== EXERCISE INPUTS ==
(** X16.  With fault injection off, [HAL_GPIO_Init] in a non-interrupt mode on
    a valid pin always returns HAL_OK, whatever the state of the port clock
    before: it enables the clock first, so the clock gate of
    [VirtualGPIO_ConfigurePin] is open.  The pin receives the translated
    mode, the open-drain bit, Speed and Pull, and the alternate function
    exactly when the translated mode is ALTERNATE. *)
Theorem hal_gpio_init_configures_the_pin port init w :
  gpio_wf w → gpio_error_injection_enabled (gpio w) = 0 →
  port < 9 → u8 (Pin init) < 16 →
  is_interrupt_mode (Mode init) = 0 →
  let r := HAL_GPIO_Init port (Some init) w in
  let m := hal_mode_to_virtual (Mode init) in
  let configured :=
    set_pupd (u8 (Pull init)) (set_speed (u8 (Speed init))
      (set_output_type (if truthy (N.land (Mode init) 0x10) then 1 else 0)
        (set_mode m (pin_at w port (u8 (Pin init)))))) in
  r.1 = HAL_OK ∧
  clock_enabled (port_at r.2 port) = 1 ∧
  pin_at r.2 port (u8 (Pin init)) =
    if m =? sim_gpio.GPIO_MODE_ALTERNATE
    then set_alt_function (u8 (Alternate init)) configured
    else configured.
Proof.
  intros Hwf Hoff Hport Hpin Hit.
  destruct (hal_enable_clock port w Hwf Hoff Hport) as (Hclk & Hinit & Hs & Hoff1 & Hon & Hpins).
  set (w1 := write_port _ _ _) in *.
  set (pin := u8 (Pin init)) in *.
  set (m := hal_mode_to_virtual (Mode init)).
  set (ot := if truthy (N.land (Mode init) 0x10) then 1 else 0).
  set (w2 := gerr GPIO_ERROR_NONE
       (write_pin port pin (set_pupd (u8 (Pull init)))
         (write_pin port pin (set_speed (u8 (Speed init)))
           (write_pin port pin (set_output_type ot)
             (write_pin port pin (set_mode m) w1))))).
  assert (VirtualGPIO_ConfigurePin port pin m ot (u8 (Speed init)) (u8 (Pull init)) w1
          = (1, w2)) as Hcfg.
  { rewrite configure_pin_eq. unfold MAX_GPIO_PORTS, MAX_GPIO_PINS.
    destruct (N.leb_spec 9 port); [lia|]. destruct (N.leb_spec 16 pin); [lia|].
    rewrite (gpio_ready_done _ Hinit), Hon. change (truthy 1) with true.
    cbn zeta. by rewrite gpio_inject_error_off by done. }
  assert (pin_at w2 port pin =
          set_pupd (u8 (Pull init)) (set_speed (u8 (Speed init))
            (set_output_type ot (set_mode m (pin_at w port pin))))) as Hp2.
  { unfold w2. rewrite pin_at_gerr, !write_pin_write_pin, pin_at_write_same by done.
    by rewrite Hpins. }
  assert (clock_enabled (port_at w2 port) = 1) as Hon2
    by (unfold w2; by rewrite port_at_gerr, !clock_write_pin).
  assert (gpio_sized w2) as Hs2
    by (unfold w2; split; cbn [gerr with_gpio gpio gpio_ports set_last_error];
        by repeat apply write_pin_sized).
  assert (HAL_GPIO_Init port (Some init) w =
          if m =? 2
          then (HAL_OK, gerr GPIO_ERROR_NONE
                  (write_pin port pin (set_alt_function (u8 (Alternate init))) w2))
          else (HAL_OK, w2)) as E.
  { unfold HAL_GPIO_Init. rewrite bind_eq, Hclk, fst_pair, snd_pair.
    change (truthy 1) with true. cbn [negb].
    apply truthy_false in Hit. rewrite Hit. cbn zeta.
    fold pin m ot. rewrite bind_eq, Hcfg, fst_pair, snd_pair.
    change (truthy 1) with true. cbn [negb].
    destruct (m =? 2) eqn:Hm; [|done].
    rewrite bind_eq, set_alt_function_eq, range_check by done.
    rewrite (gpio_ready_done w2) by apply Hinit.
    rewrite gpio_inject_error_off by apply Hoff1. cbn zeta.
    change (truthy (0, w2).1) with false. cbn iota. rewrite snd_pair, Hp2.
    cbn [mode set_pupd set_speed set_output_type set_mode].
    apply N.eqb_eq in Hm. rewrite Hm. done. }
  cbn zeta. rewrite E. change GPIO_MODE_ALTERNATE with 2.
  destruct (m =? 2); rewrite fst_pair, snd_pair.
  - split; [done|]. split.
    + by rewrite port_at_gerr, clock_write_pin.
    + by rewrite pin_at_gerr, pin_at_write_same, Hp2 by done.
  - done.
Qed.
(** X14: after a sequence of calls [Fulfilled] is true for a five-tuple
    exactly when it was true before or one of the calls was a [Start] that
    succeeded for a five-tuple it matches.  In particular, on the empty
    registry it is false until such a [Start]. *)
Theorem Fulfilled_run (calls : list call) servers (fiveTuple : FiveTuple) :
  Fulfilled (run servers calls) fiveTuple =
    Fulfilled servers fiveTuple || existsb (startedFor fiveTuple) calls.
Proof.
  revert servers. induction calls as [|c calls IH]; intros servers.
  - simpl. by rewrite orb_false_r.
  - change (run servers (c :: calls)) with (run (after servers c) calls).
    rewrite IH, Fulfilled_after. simpl. by rewrite orb_assoc.
Qed.

(** X15: in every registry reachable from the empty one, no two servers
    listen on the same port and no permission list holds a peer twice. *)
Theorem reachable_invariants servers :
  reachable servers →
  NoDup (listeningPort <$> servers) ∧
  ∀ s (q : Permission), s ∈ servers → (entriesFor q (permissions s) ≤ 1)%nat.
Proof.
  intros Hreach. split; [by apply reachable_ports_NoDup | by apply reachable_peersOnce].
Qed.

(** ** The relay loop *)

Lemma relayIteration_source s s' (r : ReadFrom) :
  SrcAddr (server_FiveTuple s) = SrcAddr (server_FiveTuple s') →
  relayIteration s r = relayIteration s' r.
Proof. intros Hsrc. unfold relayIteration. by rewrite Hsrc. Qed.

Lemma relayHandler_source s s' (reads : list ReadFrom) :
  SrcAddr (server_FiveTuple s) = SrcAddr (server_FiveTuple s') →
  relayHandler s reads = relayHandler s' reads.
Proof.
  intros Hsrc. induction reads as [|r reads IH]; [done|]. simpl.
  by rewrite (relayIteration_source s s' r Hsrc), IH.
Qed.

(** X16: the relay loop consults neither the permissions nor the channel
    bindings of its server: with any other permission list and any other
    binding map it prints and sends exactly the same. *)
Theorem relayHandler_ignores_permissions s (ps : list Permission)
    (cbs : gmap Z ChannelBind) (reads : list ReadFrom) :
  relayHandler (set_permissions ps (set_channelBindings cbs s)) reads =
    relayHandler s reads.
Proof. by apply relayHandler_source. Qed.

Lemma relayHandler_cons_udp s (r : ReadFrom) reads u :
  asUDPAddr (ReadFrom_srcAddr r) = Some u →
  relayHandler s (r :: reads) =
    ((relayIteration s r).1 ++ (relayHandler s reads).1, (relayHandler s reads).2) ∧
  List.filter isSend (relayIteration s r).1 = [indication s r u].
Proof.
  intros Hu. simpl. unfold relayIteration. rewrite Hu.
  destruct (relayHandler s reads) as [events o].
  by destruct (ReadFrom_err r).
Qed.

(** X17: while every read returns a UDP source address, failed or not,
    the loop never stops: it ends waiting for the next read, and it has
    sent exactly one indication per read, in the order of the reads, each
    to the client of the server with the sender's address and the bytes
    read. *)
Theorem relayHandler_one_indication_per_read s (reads : list ReadFrom) :
  Forall (λ r, is_Some (asUDPAddr (ReadFrom_srcAddr r))) reads →
  (relayHandler s reads).2 = Blocked ∧
  List.filter isSend (relayHandler s reads).1 =
    omap (λ r, indication s r <$> asUDPAddr (ReadFrom_srcAddr r)) reads.
Proof.
  induction 1 as [|r reads [u Hu] _ [IHo IHe]]; [done|].
  destruct (relayHandler_cons_udp s r reads u Hu) as [-> Hsend].
  simpl. split; [done|].
  rewrite List.filter_app, Hsend, IHe, Hu. done.
Qed.

(** X18: the first read whose source address is not a UDP address ends the
    goroutine in a panic: one indication has been sent for each read before
    it, none for it, and the reads that would follow are never made. *)
Theorem relayHandler_panic_stops s (before rest : list ReadFrom) (r : ReadFrom) :
  Forall (λ r, is_Some (asUDPAddr (ReadFrom_srcAddr r))) before →
  asUDPAddr (ReadFrom_srcAddr r) = None →
  (relayHandler s (before ++ r :: rest)).2 = Panicked ∧
  relayHandler s (before ++ r :: rest) = relayHandler s (before ++ [r]) ∧
  List.filter isSend (relayHandler s (before ++ r :: rest)).1 =
    omap (λ r, indication s r <$> asUDPAddr (ReadFrom_srcAddr r)) before.
Proof.
  intros Hbefore Hr.
  induction Hbefore as [|x before [u Hu] _ (IHo & IHeq & IHe)].
  - simpl. unfold relayIteration. rewrite Hr. by destruct (ReadFrom_err r).
  - rewrite <-!app_comm_cons.
    destruct (relayHandler_cons_udp s x (before ++ r :: rest) u Hu) as [-> Hsend].
    destruct (relayHandler_cons_udp s x (before ++ [r]) u Hu) as [-> _].
    simpl. split; [done|]. split; [by rewrite IHeq|].
    rewrite List.filter_app, Hsend, IHe, Hu. done.
Qed.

== WORK TO BE COMPLETED ==
There is one span to return: the line holding "relayHandler s (before ++ r :: rest) = relayHandler" and every line after it through the end of the listing above; please give it exactly and add nothing.

== SOLVED EXERCISE ==
  relayHandler s (before ++ r :: rest) = relayHandler s (before ++ [r]) ∧
  List.filter isSend (relayHandler s (before ++ r :: rest)).1 =
    omap (λ r, indication s r <$> asUDPAddr (ReadFrom_srcAddr r)) before.
Proof.
  intros Hbefore Hr.
  induction Hbefore as [|x before [u Hu] _ (IHo & IHeq & IHe)].
  - simpl. unfold relayIteration. rewrite Hr. by destruct (ReadFrom_err r).
  - rewrite <-!app_comm_cons.
    destruct (relayHandler_cons_udp s x (before ++ r :: rest) u Hu) as [-> Hsend].
    destruct (relayHandler_cons_udp s x (before ++ [r]) u Hu) as [-> _].
    simpl. split; [done|]. split; [by rewrite IHeq|].
    rewrite List.filter_app, Hsend, IHe, Hu. done.
Qed.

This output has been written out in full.